Extracted information
__________________________________________________

(* ===== verification/EngineSerial.v ===== *)
(** * The dependency engine: results and progress

    Whatever the schedule, the arrays and the exceptions of their variables end up as if
    the operations had run one after the other in the order in which they were pushed; and
    every schedule that always moves when it can ends with all operations done. *)

From Stdlib Require Import String.
From S2P Require Import Prelude EngineVar Engine EngineInv EngineSteps.
Local Open Scope Z_scope.

(** ** The reference *)
Lemma existsb_ext {A} (f g : A → bool) l : (∀ x, List.In x l → f x = g x) → existsb f l = existsb g l.
Proof. induction l as [|x l IH]; [done|]. intros H. cbn. rewrite H by (by left). f_equal. apply IH. intros y Hy. apply H. by right. Qed.

Section Reference.
Context {Val : Type} (P : list (Opr Val)) (m0 : Z → Val).
Local Abbreviation ref n := (seq_run P n m0).

Lemma write_vals_same (m m' : Z → Val) vs : ∀ ys v, m v = m' v → write_vals m vs ys v = write_vals m' vs ys v.
Proof.
  revert m m'. induction vs as [|w vs IH]; intros m m' [|y ys] v Hv; try done. cbn. apply IH. unfold set. by case_decide.
Qed.

Lemma write_vals_other (m : Z → Val) vs : ∀ ys v, v ∉ vs → write_vals m vs ys v = m v.
Proof.
  revert m. induction vs as [|w vs IH]; intros m [|y ys] v Hv; try done. apply not_elem_of_cons in Hv as [Hw Hv]. cbn. rewrite IH by done. by rewrite set_ne.
Qed.

Lemma seq_step_other (o : Opr Val) st v : v ∉ mutable_vars o → (seq_step o st).1 v = st.1 v ∧ (seq_step o st).2 v = st.2 v.
Proof.
  intros Hv. destruct st as [m x]. unfold seq_step. assert (bool_decide (v ∈ mutable_vars o) || x v = x v) as E by (by rewrite bool_decide_false).
  destruct (OnStart o x && negb (opr_wait o)); [by cbn; rewrite E|]. destruct (fn o _ _) as [out threw]. cbn. rewrite write_vals_other by done.
  by destruct (OnStart o x || threw); cbn; rewrite ?E.
Qed.
(** C7 fails at limit = -1: the call is undefined behaviour (a write
    outside the empty table), not an invalid-argument failure; and at
    limit = -2 the failure is a length_error. *)
Lemma computeCatalan_minus_one_undefined :
  computeCatalan 0 (-1) = Undefined OutOfRange ∧
  computeCatalan 0 (-1) ≠ Thrown invalid_argument ∧
  computeCatalan 0 (-2) = Thrown length_error.
Proof. split; [reflexivity|]. split; [discriminate|reflexivity]. Qed.

(** ** Fuel does not matter *)



(** ** Termination *)

Lemma outer_rest_from_one limit :
  0 ≤ limit → outer_rest 1 (Z.to_nat limit) = (limit * (limit + 5)) `div` 2.
Proof.
  intros H. pose proof (outer_rest_closed 1 (Z.to_nat limit)) as Hc.
  rewrite Z2Nat.id in Hc by done.
  apply Z.div_unique_exact; lia.
Qed.

(** C9 (as amended): for every limit with 0 <= limit < 2147483647 the
    computation of computeCatalan(limit) terminates: it returns after
    exactly limit * (limit + 5) / 2 + 1 transitions, one for each test of
    a loop condition (limit + 1 tests of the outer loop and idx + 1 tests
    of the inner loop in round idx), and not before. *)
Theorem computeCatalan_terminates limit :
  0 ≤ limit < INT_MAX →
  ∃ v, ∀ fuel,
    computeCatalan fuel limit =
    if decide ((limit * (limit + 5)) `div` 2 + 1 ≤ Z.of_nat fuel) then Ok v
    else OutOfFuel.
Proof.
  intros H. destruct (computeCatalan_run limit H) as (v & _ & Hrun).
  exists v. intros fuel. rewrite Hrun, outer_rest_from_one by lia.
  destruct (decide _), (decide _); (done || lia).
Qed.

Lemma computeCatalan_terminates_witness :
  0 ≤ 4 < INT_MAX ∧
  ∃ v, ∀ fuel,
    computeCatalan fuel 4 =
    if decide ((4 * (4 + 5)) `div` 2 + 1 ≤ Z.of_nat fuel) then Ok v
    else OutOfFuel.
Proof.
  assert (0 ≤ 4 < INT_MAX) as H by (unfold INT_MAX; lia).
  split; [exact H | exact (computeCatalan_terminates 4 H)].
Defined.

(** C9 fails at limit = 2147483647: no amount of fuel makes the call
    return, it stops at the overflow of [limit + 1]. *)
Lemma computeCatalan_never_returns_at_INT_MAX :
  ¬ ∃ fuel v, computeCatalan fuel 2147483647 = Ok v.
Proof.
  intros (fuel & v & Hv).
  rewrite computeCatalan_overflow in Hv by (by compute). discriminate.
Qed.

(** ** [main] *)

Lemma main_more_fuel n m :
  main n ≠ OutOfFuel → (n ≤ m)%nat → main m = main n.
Proof.
  unfold main. intros Hn Hle.
  rewrite (computeCatalan_more_fuel n m 100); [|by destruct (computeCatalan n 100)|done].
  destruct (computeCatalan n 100) as [result|u|e|]; cbn in *; try done.
  rewrite (run_more_fuel (print_step result 100) n m);
    [done|by destruct (run (print_step result 100) n _)|done].
Qed.
(** * bidi_scan: a shallow embedding of [scripts/security/bidi_scan.mjs]

    The script lists the git-tracked files, scans each one for a fixed
    catalogue of bidirectional and zero-width control characters, writes a
    JSON report and exits with 0 or 1.

    JavaScript strings are sequences of UTF-16 code units; they are modelled
    as [list N].  Files are sequences of bytes; [readFileSync] decodes them
    as Node does.  The one mutable object shared between calls, the global
    regular expression [unsafePattern], is threaded explicitly. *)

From Stdlib Require Import Strings.String Strings.Ascii.
From Stdlib Require Strings.Byte.
From Stdlib Require Import List NArith Arith Bool Lia Sorted Permutation.
Import ListNotations.

Set Implicit Arguments.
Set Warnings "-register-all".

(* ===================================================================== *)
(** ** JavaScript strings *)
(* ===================================================================== *)

Module JS.

(** A string value: its UTF-16 code units, each below 65536. *)
Definition jsstring := list N.

(** An ASCII literal of the source as a string value. *)
Definition lit (s : String.string) : jsstring :=
  map Ascii.N_of_ascii (String.list_ascii_of_string s).

Arguments lit s%_string.

Fixpoint eqb (a b : jsstring) : bool :=
  match a, b with
  | [], [] => true
  | x :: a', y :: b' => (x =? y)%N && eqb a' b'
  | _, _ => false
  end.

(** [s.startsWith(p)] *)
Fixpoint startsWith (p s : jsstring) : bool :=
  match p, s with
  | [], _ => true
  | x :: p', y :: s' => (x =? y)%N && startsWith p' s'
  | _ :: _, [] => false
  end.

(** [s.substring(0, n)] for [0 <= n]: the code units before index [n]. *)
Definition substring0 (s : jsstring) (n : nat) : jsstring := firstn n s.

(** [s.split(sep)] for a separator of one code unit: always at least one
    segment, the empty one for the empty string. *)
Fixpoint split (sep : N) (s : jsstring) : list jsstring :=
  match s with
  | [] => [[]]
  | c :: r =>
      if (c =? sep)%N then [] :: split sep r
      else match split sep r with
           | seg :: segs => (c :: seg) :: segs
           | [] => [[c]]
           end
  end.

(** WhiteSpace and LineTerminator code units of ECMAScript, the ones
    [String.prototype.trim] removes: TAB, VT, FF, SP, NBSP, ZWNBSP, the
    Unicode space separators, and LF, CR, LS, PS. *)
Definition is_whitespace (c : N) : bool :=
  ((c =? 0x09) || (c =? 0x0B) || (c =? 0x0C) || (c =? 0x20) || (c =? 0xA0)
   || (c =? 0xFEFF) || (c =? 0x1680) || ((0x2000 <=? c) && (c <=? 0x200A))
   || (c =? 0x202F) || (c =? 0x205F) || (c =? 0x3000)
   || (c =? 0x0A) || (c =? 0x0D) || (c =? 0x2028) || (c =? 0x2029))%N.

Fixpoint trimStart (s : jsstring) : jsstring :=
  match s with
  | [] => []
  | c :: r => if is_whitespace c then trimStart r else s
  end.

Definition trimEnd (s : jsstring) : jsstring := rev (trimStart (rev s)).

(** [s.trim()] *)
Definition trim (s : jsstring) : jsstring := trimEnd (trimStart s).

(** [s.charCodeAt(i)]; [None] stands for NaN (index out of range). *)
Definition charCodeAt (s : jsstring) (i : nat) : option N := nth_error s i.

(** One digit of a numeral in a base up to 16, lower case as
    [Number.prototype.toString] prints it. *)
Definition digit (d : N) : N :=
  if (d <? 10)%N then (48 + d)%N else (97 + (d - 10))%N.

Fixpoint digits (fuel : nat) (base n : N) : jsstring :=
  match fuel with
  | 0 => [digit (n mod base)]
  | S fuel' =>
      if (n <? base)%N then [digit n]
      else digits fuel' base (n / base) ++ [digit (n mod base)]
  end.

(** [n.toString(base)] for a non-negative integer; a numeral of [n] never
    has more digits than [n] has bits. *)
Definition Number_toString (base : N) (n : option N) : jsstring :=
  match n with
  | None => lit "NaN"
  | Some n => digits (N.to_nat (N.size n)) base n
  end.

(** [s.toUpperCase()] on the ASCII letters; the script applies it to
    hexadecimal numerals only. *)
Definition toUpperCase (s : jsstring) : jsstring :=
  map (fun c => if ((97 <=? c) && (c <=? 122))%N then (c - 32)%N else c) s.

(** [s.padStart(n, "0")] *)
Definition padStart0 (n : nat) (s : jsstring) : jsstring :=
  repeat 48%N (n - length s) ++ s.

(** [l.join(sep)] for an array of strings. *)
Fixpoint join (sep : jsstring) (l : list jsstring) : jsstring :=
  match l with
  | [] => []
  | [x] => x
  | x :: l' => x ++ sep ++ join sep l'
  end.

(** Surrogate code units. *)
Definition is_high_surrogate (c : N) : bool := ((0xD800 <=? c) && (c <=? 0xDBFF))%N.
Definition is_low_surrogate (c : N) : bool := ((0xDC00 <=? c) && (c <=? 0xDFFF))%N.

(** The UTF-16 code units of one code point. *)
Definition utf16 (cp : N) : jsstring :=
  if (cp <? 0x10000)%N then [cp]
  else [(0xD800 + (cp - 0x10000) / 0x400)%N; (0xDC00 + (cp - 0x10000) mod 0x400)%N].

(** The code points of a string, as string iteration yields them: a high
    surrogate followed by a low one is one code point, any other code unit
    stands alone. *)
Fixpoint codePoints (s : jsstring) : list N :=
  match s with
  | [] => []
  | c :: r =>
      if is_high_surrogate c then
        match r with
        | d :: r' =>
            if is_low_surrogate d
            then (0x10000 + (c - 0xD800) * 0x400 + (d - 0xDC00))%N :: codePoints r'
            else c :: codePoints r
        | [] => [c]
        end
      else c :: codePoints r
  end.

End JS.

Import JS.

(* ===================================================================== *)
(** ** Objects used as maps *)
(* ===================================================================== *)

Module Obj.

(** The own enumerable properties of an ordinary object created by [{}],
    in creation order. *)
Definition t (V : Type) := list (jsstring * V).

Definition empty {V : Type} : t V := [].

Fixpoint get {V : Type} (k : jsstring) (o : t V) : option V :=
  match o with
  | [] => None
  | (k', v) :: o' => if JS.eqb k k' then Some v else get k o'
  end.

Fixpoint put {V : Type} (k : jsstring) (v : V) (o : t V) : t V :=
  match o with
  | [] => [(k, v)]
  | (k', v') :: o' =>
      if JS.eqb k k' then (k, v) :: o' else (k', v') :: put k v o'
  end.

Definition proto_key : jsstring := lit "__proto__".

__________________________________________________

What this task involves
From the records above, quote only the lines running from the line with "(c <=? 0x200A))" to the line with "map (fun c =>", both lines included.

Task response
   || (c =? 0xFEFF) || (c =? 0x1680) || ((0x2000 <=? c) && (c <=? 0x200A))
   || (c =? 0x202F) || (c =? 0x205F) || (c =? 0x3000)
   || (c =? 0x0A) || (c =? 0x0D) || (c =? 0x2028) || (c =? 0x2029))%N.

Fixpoint trimStart (s : jsstring) : jsstring :=
  match s with
  | [] => []
  | c :: r => if is_whitespace c then trimStart r else s
  end.

Definition trimEnd (s : jsstring) : jsstring := rev (trimStart (rev s)).

(** [s.trim()] *)
Definition trim (s : jsstring) : jsstring := trimEnd (trimStart s).

(** [s.charCodeAt(i)]; [None] stands for NaN (index out of range). *)
Definition charCodeAt (s : jsstring) (i : nat) : option N := nth_error s i.

(** One digit of a numeral in a base up to 16, lower case as
    [Number.prototype.toString] prints it. *)
Definition digit (d : N) : N :=
  if (d <? 10)%N then (48 + d)%N else (97 + (d - 10))%N.

Fixpoint digits (fuel : nat) (base n : N) : jsstring :=
  match fuel with
  | 0 => [digit (n mod base)]
  | S fuel' =>
      if (n <? base)%N then [digit n]
      else digits fuel' base (n / base) ++ [digit (n mod base)]
  end.

(** [n.toString(base)] for a non-negative integer; a numeral of [n] never
    has more digits than [n] has bits. *)
Definition Number_toString (base : N) (n : option N) : jsstring :=
  match n with
  | None => lit "NaN"
  | Some n => digits (N.to_nat (N.size n)) base n
  end.

(** [s.toUpperCase()] on the ASCII letters; the script applies it to
    hexadecimal numerals only. *)
Definition toUpperCase (s : jsstring) : jsstring :=
  map (fun c => if ((97 <=? c) && (c <=? 122))%N then (c - 32)%N else c) s.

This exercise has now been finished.